Ils veulent descendre le plus rapidement possible pour vendre leurs voitures. On roule de nuit, à 120-130 km à l'heure, avec en permanence des ânes qui traversent la route. Ce qui devait arriver arrive et la voiture dans laquelle je me trouve percute un âne. Bilan, il faut tracter la voiture de nuit jusqu'au village voisin. Le groupe de norvégiens et moi-même sommes conduit jusqu'à Tahoua et j'ai préféré ne pas savoir ce que ce groupe de tunisiens était devenu.

 

Tahoua – Niamey : 400 km en 10 h entassés à 20 dans un bus taxi-brousse, genre J7 ou transporter. Le bus ne part que lorsqu'il est complet - normal en Afrique. Pendant ce trajet, il y aura 3 arrêts pour la prière, un arrêt pour un pneu crevé et un pour la réparation, une quinzaine d'arrêts pour contrôles de la police. Pour ces derniers, la route est barrée et les policiers contrôlent les papiers avec la liste de tous les voyageurs. Je me sens dans un pays "fliqué".

A Niamey, la Capitale, j'arrive en soirée et je trouve un endroit pour dormir, un emplacement réservé aux voyageurs locaux. La plupart dorment par terre dans la cour et paient 200 CFA (4 francs français). Je dors dans une pièce réservée aux bagages où il y a un va-et-vient toute la nuit, mais je me sens plus en sécurité pour les bagages. Bien sûr, je dors par terre comme tout le monde mais j'y suis habitué depuis mon départ.

Les deux autres nuits passées à Niamey, je les passe dans un petit hôtel où j'ai la douche. On ne peut s'imaginer les bienfaits d'une douche après autant de temps passé entre le désert, les tempêtes de sable, les transports sur les pistes poussiéreuses, etc.

Mes deux derniers jours passés à la Capitale sont occupés à chercher une solution pour me rendre en Egypte. J'ai abandonné l'idée du voyage terrestre en passant par le Tchad et le Soudan. La guerre civile est toujours d'actualité et je serais obligé de traverser des régions très dangereuses.
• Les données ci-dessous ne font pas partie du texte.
(** The drafter of the source as an instance of the interface. *)
Definition NgramBlockDrafter (histogram_iter : gmap token Z → list (token * Z)) : BlockDrafter NgramDrafter := {|
  prefill_seed := Ngram_prefill_seed;
  propose := λ d emitted seed max_draft, (Ngram_propose histogram_iter d emitted seed max_draft, d);
  observe := Ngram_observe_window;
  drafter_reset := Ngram_reset |}.

(** ** Prompt lookup *)

Lemma last_occurrence_spec haystack suffix n k : match last_occurrence haystack suffix n k with
  | Some i => i < k ∧ span haystack i (i + n) = suffix ∧ ∀ j, i < j < k → span haystack j (j + n) ≠ suffix
  | None => ∀ j, j < k → span haystack j (j + n) ≠ suffix
  end.
Proof.
  induction k as [|i IH]; cbn [last_occurrence]; [lia|]. case_bool_decide as Heq; [split_and!; [lia|done|lia]|].
  destruct (last_occurrence _ _ _ i) as [i'|].
  - destruct IH as (Hlt & Hi & Hno). split_and!; [lia|done|]. intros j Hj. destruct (decide (j = i)) as [->|]; [done|apply Hno; lia].
  - intros j Hj. destruct (decide (j = i)) as [->|]; [done|apply IH; lia].
Qed.

(** [i] starts an earlier, non-overlapping occurrence of the last [n] tokens. *)
Definition earlier_match (context : list token) (n i : nat) : Prop :=
  i + n + n ≤ length context ∧ span context i (i + n) = drop (length context - n) context.

Lemma span_take (l : list token) m i n : i + n ≤ m → span (take m l) i (i + n) = span l i (i + n).
Proof. intros H. unfold span. rewrite skipn_firstn_comm, take_take. f_equal. lia. Qed.

(** The spine copies what followed the freshest earlier occurrence. *)
Lemma spine_for_exact m context n spine : spine_for m context n = Some spine →
  ∃ start, earlier_match context n start ∧ (∀ j, start < j → ¬ earlier_match context n j) ∧
    spine = span context (start + n) (Nat.min (start + n + max_extract m) (length context - n)) ∧
    spine ≠ [] ∧ min_extract m ≤ length spine ∧ length spine ≤ max_extract m.
Proof.
  unfold spine_for. case_bool_decide as Hn; [done|]. rewrite length_take, Nat.min_l by lia. case_bool_decide as Hh; [done|].
  pose proof (last_occurrence_spec (take (length context - n) context) (drop (length context - n) context) n (S (length context - n - n))) as Hlast.
  destruct (last_occurrence _ _ _ _) as [start|]; cbn [mbind option_bind]; [|done]. destruct Hlast as (Hlt & Hat & Hno).
  case_bool_decide as Hc; [done|]. case_bool_decide as Hl; [done|]. intros [= <-]. exists start. rewrite span_take in Hat by lia.
  assert (length (span context (start + n) (Nat.min (start + n + max_extract m) (length context - n))) = Nat.min (start + n + max_extract m) (length context - n) - (start + n)) as Hlen.
  { unfold span. rewrite length_take, length_drop. lia. }
  split_and!; [split; [lia|done]| |done| |lia|lia].
  - intros j Hj [Hj1 Hj2]. apply (Hno j); [lia|]. by rewrite span_take by lia.
  - intros E. rewrite E in Hlen. cbn in Hlen. lia.
Qed.
(** A window, with the realignment when it was observed in part. *)
Lemma window_aligned d outcome k w h st sp t s extra o ctx_cap w' h' : prompt ≠ [] → aligned d outcome k [] w h → going (d ++ [(h_seed h, outcome)]) →
  step (w_spec w) (w_target w) (h_position h) (h_seed h) (h_emitted h) (max_tokens - h_generated h) = (Ok st, (sp, t)) →
  observed_log max_tokens first e0 (d ++ [(h_seed h, outcome)]) h (emit st) 0 o s extra →
  let host := spec_host_advance_after_step (h_position h) 0 [] (emit st) (next_seed st) (o_consumed o) in
  let seed := if bool_decide (o_consumed o = 0) then default first (last (h_raw (o_host o))) else ha_seed host in
  let h1 := move_to (o_host o) (ha_position host) seed in
  let w1 := mkWorld sp t (o_emit o) (w_abort w) in
  (if bool_decide (Nat.min (o_consumed o) (length (emit st)) < length (emit st)) then realign nucleus physical_cap prompt first ctx_cap w1 h1 else Done (w1, h1))
    = Done (w', h') →
  ∃ d' outcome' k', aligned d' outcome' k' extra w' h' ∧ (o_ended o = false → going (d' ++ [(h_seed h', outcome')])).
Proof.
  intros Hp Hal Hgo Hstep [O1 O2 O3 O4 O5 O6 O7 O8 O9]. cbn zeta. pose proof Hal as [H1 H2 H3 H4 H5 H6 H7].
  apply step_greedy in Hstep as (Hne & _ & _ & _ & Hlast & Hfrom & Hhist & Hs1 & _); [|done|by rewrite H2].
  pose proof (observed_greedy _ _ _ _ _ _ _ Hal Hfrom O2) as Hgr. cbn [Nat.add] in O4. rewrite O4, <- app_assoc in *. rewrite Nat.min_l by done.
  assert (o_ended o = false → going (d ++ [(h_seed h, outcome)] ++ s)) as Hgo'. { intros Ho Hq. rewrite app_assoc. apply Forall_app. split; [by apply Hgo|by apply O9]. }
  case_bool_decide as Hk.
  - intros Hre. apply (realign_aligned _ (d ++ [(h_seed h, outcome)] ++ s) extra) in Hre as (d' & outcome' & Hd & Hal'); [eexists _, _, _; split; [done|by rewrite <- Hd]|done|done|by apply move_log|done|].
    intros Hq. split; [by apply Hgr|]. by apply unstopped_init; [apply Hgo|apply O9].
  - intros [= <- <-]. rewrite take_ge in O2 by lia. destruct (exists_last (l := s)) as (s0 & [tok outcome'] & ->). { intros ->. by destruct (emit st). }
    rewrite fmap_app in O2. cbn in O2. rewrite <- O2 in *. rewrite last_snoc in Hlast. injection Hlast as <-. rewrite !length_app in *. cbn in Hk. rewrite length_fmap in *.
    rewrite bool_decide_eq_false_2 by (cbn; lia). exists (d ++ [(h_seed h, outcome)] ++ s0), outcome', (k ++ h_seed h :: s0.*1).
    assert (history t = prompt ++ k ++ h_seed h :: s0.*1) as Ht.
    { rewrite H2, !app_assoc in Hhist. apply app_inj_2 in Hhist as [-> _]; [|done]. by rewrite <- !app_assoc. }
    set (h1 := move_to _ _ _). assert (h_seed h1 = tok) as Hseed.
    { cbn. rewrite take_ge by (rewrite length_app, length_fmap; cbn; lia). by rewrite last_snoc. }
    split; [|intros Ho; rewrite Hseed, <- !app_assoc; by apply Hgo']. split; [|done| | |done|done|].
    + rewrite Hseed, <- !app_assoc. by apply move_log.
    + cbn. rewrite length_take, H3, !length_app. cbn. rewrite length_fmap. lia.
    + apply kept_app; [done|]. constructor. apply kept_full.
    + intros Hq. split_and!.
      * destruct (H7 Hq) as (-> & _). by rewrite fmap_app.
      * rewrite Hseed. specialize (Hgr Hq). rewrite !fmap_app in Hgr |- *. cbn in Hgr |- *. rewrite <- app_assoc. cbn. by rewrite fmap_app in Hgr.
      * rewrite app_assoc. apply Forall_app. split; [by apply Hgo|]. destruct (O9 Hq) as (_ & _ & Hu). cbn [length] in Hu. by rewrite Nat.add_sub, take_app_length in Hu.
Qed.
J'opte pour l'avion, mais le parcours Niamey – Le Caire est loin d'être évident. Je dois passer par Djeddah en Arabie Saoudite et pour cela il me faut obtenir un visa de transit pour ce pays.

 

Avion Niamey – Le Caire : c'est la première fois que je peux lire pendant tout le voyage. Après une courte escale à N'djamena au Tchad, nous atterrissons à Djeddah. Ici, une escale de 10 heures. J'en profite pour tenter d'obtenir un visa de touriste – je sais que c'est extrêmement difficile, peu d'étrangers l'obtiennent, sauf les musulmans qui se rendent à la Mecque. Ou alors il faut un motif précis, qu'une personnalité locale désire votre visite et motive la demande pour vous. J'ai du temps… et j'ai en poche l'adresse d'un éleveur de pigeon à Djeddah même, qu'un éleveur français a fourni en pigeons reproducteurs. Je me dis que cette personne ou entreprise pourrait être intéressée par ma visite et dans ce cas, c'est elle qui se chargerait des démarches. Malheureusement le numéro de téléphone que j'ai a dû changer et les douaniers s'avèrent peu coopérants. J'essaie les renseignements mais il me manque le deuxième prénom de la personne. Des Mohamed …………. il y en a plus de 100. Je tente de contacter l'ami éleveur en France mais il est absent. Je me résigne à continuer mon chemin vers l'Egypte – dommage j'étais près du but.

L'aéroport de Djeddah est impressionnant, tout est neuf et surdimensionné par rapport au traffic. C'est un gros contraste en sortant de l'Afrique noire.